SIMULATING VARIOUS TERRESTRIAL AND UAV LIDAR SCANNING CONFIGURATIONS FOR UNDERSTORY FOREST STRUCTURE MODELLING
- 1GIScience Research Group, Institute of Geography, Heidelberg University, Germany
- 2Laboratory for Geometric Modeling and Multimedia Algorithms, Faculty of Electrical Engineering and Computer Science, University of Maribor, Slovenia
- 3Department of Geomatics, National Cheng Kung University, Tainan, Taiwan
- 4Institute for Biodiversity and Ecosystem Dynamics, University of Amsterdam, the Netherlands
- 5Heidelberg Center for the Environment (HCE), Heidelberg University, Germany
Keywords: Forest structure, understory, laser scanning simulation, full waveform, 3D point cloud analysis, field campaign planning
Abstract. Information about the 3D structure of understory vegetation is of high relevance in forestry research and management (e.g., for complete biomass estimations).
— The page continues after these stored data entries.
(** * goiter: lazy sequences as interaction trees

    A Go iterator [iter.Seq[T]] is a function [func(yield func(T) bool)]:
    it calls [yield] once per element and stops when [yield] answers
    [false].  It is modelled by an interaction tree whose only event is
    [Yield v], answered with the consumer's boolean.  A sequence may be
    infinite, or may loop without ever yielding again; both are trees.
    A sequence is a value: it can be run any number of times, and every run
    is the same.

    [iter.Pull] runs a sequence as a coroutine.  The cursor it hands out is
    the tree that remains to be run, [next()] resumes it up to its next
    [Yield] (see [pull]), and [stop()] abandons it: the sequences at hand
    have no effect besides yielding, so nothing is left to observe of an
    abandoned tree.

    Go's [int] (counters, lengths, indices into the ring buffers) is
    modelled by [Z] without a bound; the fixed-width element types of
    [RangeStep] are modelled with their wrap-around. *)

From Stdlib Require Import ZArith List Lia Bool Sorted.
From ITree Require Import ITree Eq.Shallow.
Import ListNotations.
Import ITreeNotations.
Local Open Scope itree_scope.
Local Open Scope Z_scope.

(** ** The sequence protocol *)

Variant yieldE (T : Type) : Type -> Type :=
| Yield (v : T) : yieldE T bool.
Arguments Yield {T} v.

(** [iter.Seq[T]] *)
Definition Seq (T : Type) : Type := itree (yieldE T) unit.

(** [yield(v)]: hands [v] to the consumer, the answer says whether to go on. *)
Definition yield {T : Type} (v : T) : itree (yieldE T) bool :=
  ITree.trigger (Yield v).

(** What a coroutine does when it is resumed: it returns, it takes an
    internal step, or it reaches a [yield] and waits for the answer. *)
Variant Resumed (T R : Type) : Type :=
| Returned (r : R)
| Stepped (t : itree (yieldE T) R)
| Yielded (v : T) (k : bool -> itree (yieldE T) R).
Arguments Returned {T R} r.
Arguments Stepped {T R} t.
Arguments Yielded {T R} v k.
However, it has been hardly investigated systematically with state-of-the-art methods such as static terrestrial laser scanning (TLS) or laser scanning from unmanned aerial vehicle platforms (ULS). A prominent challenge for scanning forests is posed by occlusion, calling for proper TLS scan position or ULS flight line configurations in order to achieve an accurate representation of understory vegetation. The aim of our study is to examine the effect of TLS or ULS scanning strategies on (1) the height of individual understory trees and (2) understory canopy height raster models. We simulate full-waveform TLS and ULS point clouds of a virtual forest plot captured from various combinations of max. 12 TLS scan positions or 3 ULS flight lines. The accuracy of the respective datasets is evaluated with reference values given by the virtually scanned 3D triangle mesh tree models. TLS tree height underestimations range up to 1.84 m (15.30 % of tree height) for single TLS scan positions, but combining three scan positions reduces the underestimation to maximum 0.31 m (2.41 %). Combining ULS flight lines also results in improved tree height representation, with a maximum underestimation of 0.24 m (2.15 %). The presented simulation approach offers a complementary source of information for efficient planning of field campaigns aiming at understory vegetation modelling.